ASSIGNMENT: Filter the data for lines with the word "Hset" and copy those lines.

RECORDED INFORMATION:
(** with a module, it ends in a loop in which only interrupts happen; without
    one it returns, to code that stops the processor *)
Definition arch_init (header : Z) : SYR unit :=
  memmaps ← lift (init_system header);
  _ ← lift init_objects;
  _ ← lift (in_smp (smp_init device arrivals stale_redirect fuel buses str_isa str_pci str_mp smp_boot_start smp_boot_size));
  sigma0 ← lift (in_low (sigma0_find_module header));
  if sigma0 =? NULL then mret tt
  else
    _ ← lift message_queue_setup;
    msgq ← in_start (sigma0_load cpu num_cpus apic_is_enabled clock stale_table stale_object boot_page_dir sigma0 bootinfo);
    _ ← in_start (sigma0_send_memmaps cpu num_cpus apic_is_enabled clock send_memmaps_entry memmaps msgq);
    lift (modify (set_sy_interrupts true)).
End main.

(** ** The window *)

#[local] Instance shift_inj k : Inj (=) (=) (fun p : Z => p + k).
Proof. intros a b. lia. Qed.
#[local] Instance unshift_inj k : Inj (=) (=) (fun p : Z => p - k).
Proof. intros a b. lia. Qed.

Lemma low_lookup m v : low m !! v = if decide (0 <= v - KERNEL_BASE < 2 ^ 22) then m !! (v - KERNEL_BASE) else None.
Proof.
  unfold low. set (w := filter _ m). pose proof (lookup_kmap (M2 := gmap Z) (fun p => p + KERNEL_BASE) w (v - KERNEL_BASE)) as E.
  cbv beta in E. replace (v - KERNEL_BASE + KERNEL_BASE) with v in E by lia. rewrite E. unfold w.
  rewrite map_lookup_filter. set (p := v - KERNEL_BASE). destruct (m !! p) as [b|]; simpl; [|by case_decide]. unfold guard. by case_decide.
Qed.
...
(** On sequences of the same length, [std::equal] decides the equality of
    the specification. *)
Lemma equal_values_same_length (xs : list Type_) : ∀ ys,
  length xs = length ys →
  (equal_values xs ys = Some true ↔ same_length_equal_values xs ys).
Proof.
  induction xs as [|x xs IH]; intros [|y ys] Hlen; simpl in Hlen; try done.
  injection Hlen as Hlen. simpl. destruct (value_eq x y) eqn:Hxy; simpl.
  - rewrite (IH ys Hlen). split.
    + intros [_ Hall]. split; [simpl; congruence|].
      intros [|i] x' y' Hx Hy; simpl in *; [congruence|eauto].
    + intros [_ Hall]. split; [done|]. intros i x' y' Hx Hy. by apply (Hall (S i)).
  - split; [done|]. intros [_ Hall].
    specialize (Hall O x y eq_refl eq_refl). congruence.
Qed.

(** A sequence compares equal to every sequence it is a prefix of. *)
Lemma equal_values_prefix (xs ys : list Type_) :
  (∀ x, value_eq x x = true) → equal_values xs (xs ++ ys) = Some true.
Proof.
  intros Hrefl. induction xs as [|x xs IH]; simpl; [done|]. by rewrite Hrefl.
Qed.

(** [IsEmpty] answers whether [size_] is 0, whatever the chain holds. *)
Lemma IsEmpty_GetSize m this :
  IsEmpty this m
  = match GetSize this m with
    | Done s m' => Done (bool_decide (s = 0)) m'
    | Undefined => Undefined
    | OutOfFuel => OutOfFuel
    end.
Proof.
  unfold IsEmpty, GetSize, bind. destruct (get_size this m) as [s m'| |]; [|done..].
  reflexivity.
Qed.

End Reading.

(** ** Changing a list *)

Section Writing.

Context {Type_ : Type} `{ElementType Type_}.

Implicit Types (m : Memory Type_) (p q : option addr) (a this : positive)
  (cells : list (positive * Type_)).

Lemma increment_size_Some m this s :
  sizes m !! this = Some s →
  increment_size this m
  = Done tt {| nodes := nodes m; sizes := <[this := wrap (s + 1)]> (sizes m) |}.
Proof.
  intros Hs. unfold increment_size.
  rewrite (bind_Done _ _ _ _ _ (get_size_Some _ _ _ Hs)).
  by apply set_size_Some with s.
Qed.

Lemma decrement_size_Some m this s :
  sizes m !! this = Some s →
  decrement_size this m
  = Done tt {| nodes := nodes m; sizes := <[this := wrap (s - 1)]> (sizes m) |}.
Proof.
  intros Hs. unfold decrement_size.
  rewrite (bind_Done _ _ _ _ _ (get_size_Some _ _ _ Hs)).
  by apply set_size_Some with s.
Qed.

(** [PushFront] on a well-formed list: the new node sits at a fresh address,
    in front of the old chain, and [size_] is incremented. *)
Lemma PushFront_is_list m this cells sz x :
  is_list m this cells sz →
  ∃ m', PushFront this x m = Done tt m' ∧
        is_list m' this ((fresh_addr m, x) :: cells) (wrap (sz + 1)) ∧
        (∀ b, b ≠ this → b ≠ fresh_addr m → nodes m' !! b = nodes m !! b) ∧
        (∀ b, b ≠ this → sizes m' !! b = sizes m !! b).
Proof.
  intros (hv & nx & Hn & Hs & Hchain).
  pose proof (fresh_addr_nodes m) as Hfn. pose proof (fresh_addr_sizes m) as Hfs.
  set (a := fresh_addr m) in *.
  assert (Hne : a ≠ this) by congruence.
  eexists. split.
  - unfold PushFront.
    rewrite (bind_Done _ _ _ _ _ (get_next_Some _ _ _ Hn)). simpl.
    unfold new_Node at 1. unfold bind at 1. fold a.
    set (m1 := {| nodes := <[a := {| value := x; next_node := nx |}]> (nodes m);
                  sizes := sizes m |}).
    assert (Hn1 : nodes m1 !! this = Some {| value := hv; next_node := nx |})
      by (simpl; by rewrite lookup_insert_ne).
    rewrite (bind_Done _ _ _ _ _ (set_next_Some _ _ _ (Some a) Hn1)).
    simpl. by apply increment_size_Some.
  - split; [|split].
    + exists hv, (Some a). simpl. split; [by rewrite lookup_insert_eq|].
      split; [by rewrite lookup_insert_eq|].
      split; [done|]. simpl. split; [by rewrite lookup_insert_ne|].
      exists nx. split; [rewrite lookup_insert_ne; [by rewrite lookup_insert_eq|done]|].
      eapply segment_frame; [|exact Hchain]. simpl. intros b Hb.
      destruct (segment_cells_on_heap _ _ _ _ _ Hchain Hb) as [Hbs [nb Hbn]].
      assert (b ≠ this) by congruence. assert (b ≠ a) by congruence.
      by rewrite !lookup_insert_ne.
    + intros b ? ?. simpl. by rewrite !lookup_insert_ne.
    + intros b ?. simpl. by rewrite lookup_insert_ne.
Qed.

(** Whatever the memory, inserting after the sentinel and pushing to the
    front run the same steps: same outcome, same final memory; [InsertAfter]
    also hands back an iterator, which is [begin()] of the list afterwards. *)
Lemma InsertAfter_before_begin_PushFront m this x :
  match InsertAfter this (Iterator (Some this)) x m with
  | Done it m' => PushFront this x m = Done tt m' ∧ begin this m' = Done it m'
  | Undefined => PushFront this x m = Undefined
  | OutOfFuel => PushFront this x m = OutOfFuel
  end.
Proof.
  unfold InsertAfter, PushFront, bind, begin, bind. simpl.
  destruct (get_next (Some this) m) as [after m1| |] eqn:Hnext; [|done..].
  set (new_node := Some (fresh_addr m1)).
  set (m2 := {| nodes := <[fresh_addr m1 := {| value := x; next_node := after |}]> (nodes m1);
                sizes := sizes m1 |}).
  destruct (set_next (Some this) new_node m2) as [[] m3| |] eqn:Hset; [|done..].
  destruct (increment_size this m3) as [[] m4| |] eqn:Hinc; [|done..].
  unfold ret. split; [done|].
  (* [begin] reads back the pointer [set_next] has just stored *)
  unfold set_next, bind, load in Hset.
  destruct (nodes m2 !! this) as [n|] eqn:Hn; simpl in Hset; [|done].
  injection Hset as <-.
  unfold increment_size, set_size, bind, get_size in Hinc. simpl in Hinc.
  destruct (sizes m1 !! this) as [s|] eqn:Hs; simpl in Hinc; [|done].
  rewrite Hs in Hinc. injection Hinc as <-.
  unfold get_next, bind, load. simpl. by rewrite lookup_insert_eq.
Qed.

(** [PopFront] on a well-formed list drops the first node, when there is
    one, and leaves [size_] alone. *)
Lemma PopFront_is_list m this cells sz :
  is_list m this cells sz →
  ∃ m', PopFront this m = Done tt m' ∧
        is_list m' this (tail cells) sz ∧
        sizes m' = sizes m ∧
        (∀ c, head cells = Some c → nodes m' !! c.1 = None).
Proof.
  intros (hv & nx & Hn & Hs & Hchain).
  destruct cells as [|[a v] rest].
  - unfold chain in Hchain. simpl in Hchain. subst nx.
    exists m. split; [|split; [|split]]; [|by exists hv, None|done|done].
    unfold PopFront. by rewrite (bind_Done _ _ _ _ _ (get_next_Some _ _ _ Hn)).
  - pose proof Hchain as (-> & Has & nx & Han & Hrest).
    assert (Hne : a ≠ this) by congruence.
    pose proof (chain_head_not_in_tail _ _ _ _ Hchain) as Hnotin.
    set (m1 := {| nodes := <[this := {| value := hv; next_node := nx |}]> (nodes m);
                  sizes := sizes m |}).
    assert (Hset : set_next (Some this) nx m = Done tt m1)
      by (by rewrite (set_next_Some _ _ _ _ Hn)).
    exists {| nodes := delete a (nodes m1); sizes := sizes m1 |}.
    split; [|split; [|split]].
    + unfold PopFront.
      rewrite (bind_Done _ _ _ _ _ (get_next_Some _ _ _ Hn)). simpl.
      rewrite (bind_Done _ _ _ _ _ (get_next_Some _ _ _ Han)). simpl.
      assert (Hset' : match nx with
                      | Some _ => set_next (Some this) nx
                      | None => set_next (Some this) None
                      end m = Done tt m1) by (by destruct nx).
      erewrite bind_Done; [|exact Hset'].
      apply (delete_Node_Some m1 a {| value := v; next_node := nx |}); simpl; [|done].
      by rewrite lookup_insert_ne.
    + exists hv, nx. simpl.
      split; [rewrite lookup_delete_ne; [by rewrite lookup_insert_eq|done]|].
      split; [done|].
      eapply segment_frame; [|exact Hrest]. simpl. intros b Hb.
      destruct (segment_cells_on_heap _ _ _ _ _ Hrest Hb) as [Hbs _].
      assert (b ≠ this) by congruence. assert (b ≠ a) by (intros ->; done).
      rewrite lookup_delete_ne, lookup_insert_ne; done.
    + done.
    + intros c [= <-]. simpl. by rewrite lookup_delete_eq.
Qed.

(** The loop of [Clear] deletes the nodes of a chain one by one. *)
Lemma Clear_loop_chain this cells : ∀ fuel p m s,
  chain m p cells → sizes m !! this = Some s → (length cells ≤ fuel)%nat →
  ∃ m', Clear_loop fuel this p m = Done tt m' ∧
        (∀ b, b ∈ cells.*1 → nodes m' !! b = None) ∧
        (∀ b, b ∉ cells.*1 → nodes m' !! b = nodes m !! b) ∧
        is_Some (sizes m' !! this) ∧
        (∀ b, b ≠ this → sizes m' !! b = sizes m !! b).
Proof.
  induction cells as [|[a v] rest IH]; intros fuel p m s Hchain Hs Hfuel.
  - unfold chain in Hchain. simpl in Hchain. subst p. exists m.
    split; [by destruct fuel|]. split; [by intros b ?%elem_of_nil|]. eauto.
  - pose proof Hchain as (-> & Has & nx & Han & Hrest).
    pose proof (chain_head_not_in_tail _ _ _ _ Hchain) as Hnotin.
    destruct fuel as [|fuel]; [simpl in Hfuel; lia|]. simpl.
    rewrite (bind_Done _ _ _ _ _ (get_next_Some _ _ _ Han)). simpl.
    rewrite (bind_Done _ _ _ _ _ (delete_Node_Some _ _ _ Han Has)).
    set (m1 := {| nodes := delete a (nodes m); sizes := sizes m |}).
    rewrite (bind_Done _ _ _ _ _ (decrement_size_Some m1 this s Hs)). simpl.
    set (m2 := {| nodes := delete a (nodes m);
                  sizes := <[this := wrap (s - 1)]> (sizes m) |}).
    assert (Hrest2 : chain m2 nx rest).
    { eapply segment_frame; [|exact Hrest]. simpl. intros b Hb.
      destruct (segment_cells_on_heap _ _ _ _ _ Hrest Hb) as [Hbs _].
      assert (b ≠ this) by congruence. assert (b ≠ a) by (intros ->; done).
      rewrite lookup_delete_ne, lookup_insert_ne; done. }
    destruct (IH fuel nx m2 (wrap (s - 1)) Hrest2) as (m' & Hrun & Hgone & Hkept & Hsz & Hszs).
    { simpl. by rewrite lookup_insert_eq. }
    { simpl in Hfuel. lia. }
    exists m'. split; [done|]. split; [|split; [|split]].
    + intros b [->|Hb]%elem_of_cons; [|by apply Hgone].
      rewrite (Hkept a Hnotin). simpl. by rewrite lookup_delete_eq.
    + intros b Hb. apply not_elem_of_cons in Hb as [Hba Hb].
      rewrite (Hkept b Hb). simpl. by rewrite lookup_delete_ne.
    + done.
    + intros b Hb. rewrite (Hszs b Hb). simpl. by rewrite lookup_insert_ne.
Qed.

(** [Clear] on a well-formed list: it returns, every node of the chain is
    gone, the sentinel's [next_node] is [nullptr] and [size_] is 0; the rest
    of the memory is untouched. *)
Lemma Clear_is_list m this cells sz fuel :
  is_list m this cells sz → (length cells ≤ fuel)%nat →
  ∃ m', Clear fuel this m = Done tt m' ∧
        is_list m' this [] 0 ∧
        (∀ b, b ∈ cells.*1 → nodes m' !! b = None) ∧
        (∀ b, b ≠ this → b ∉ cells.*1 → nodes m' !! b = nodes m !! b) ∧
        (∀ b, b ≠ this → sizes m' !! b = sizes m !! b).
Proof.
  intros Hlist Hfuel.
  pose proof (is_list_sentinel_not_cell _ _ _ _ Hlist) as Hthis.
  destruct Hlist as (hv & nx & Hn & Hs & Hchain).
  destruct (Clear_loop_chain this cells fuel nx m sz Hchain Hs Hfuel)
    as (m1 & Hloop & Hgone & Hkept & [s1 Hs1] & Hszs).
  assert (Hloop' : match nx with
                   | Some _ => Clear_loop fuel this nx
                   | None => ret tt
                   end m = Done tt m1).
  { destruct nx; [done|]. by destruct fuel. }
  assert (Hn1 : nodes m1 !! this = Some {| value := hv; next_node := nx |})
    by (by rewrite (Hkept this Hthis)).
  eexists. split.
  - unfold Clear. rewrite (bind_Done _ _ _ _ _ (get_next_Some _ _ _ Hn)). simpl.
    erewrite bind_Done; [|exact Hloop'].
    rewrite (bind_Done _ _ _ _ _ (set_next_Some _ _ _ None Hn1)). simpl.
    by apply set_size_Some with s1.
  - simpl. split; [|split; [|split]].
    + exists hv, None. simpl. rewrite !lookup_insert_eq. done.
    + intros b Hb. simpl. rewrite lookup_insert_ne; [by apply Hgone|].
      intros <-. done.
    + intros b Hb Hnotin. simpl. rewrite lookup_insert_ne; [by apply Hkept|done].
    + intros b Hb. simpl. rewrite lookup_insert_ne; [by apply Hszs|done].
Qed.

SOLUTION BELOW:
  destruct (set_next (Some this) new_node m2) as [[] m3| |] eqn:Hset; [|done..].
  unfold set_next, bind, load in Hset.
  destruct (nodes m2 !! this) as [n|] eqn:Hn; simpl in Hset; [|done].
  injection Hset as <-.
    assert (Hset : set_next (Some this) nx m = Done tt m1)
      assert (Hset' : match nx with
      erewrite bind_Done; [|exact Hset'].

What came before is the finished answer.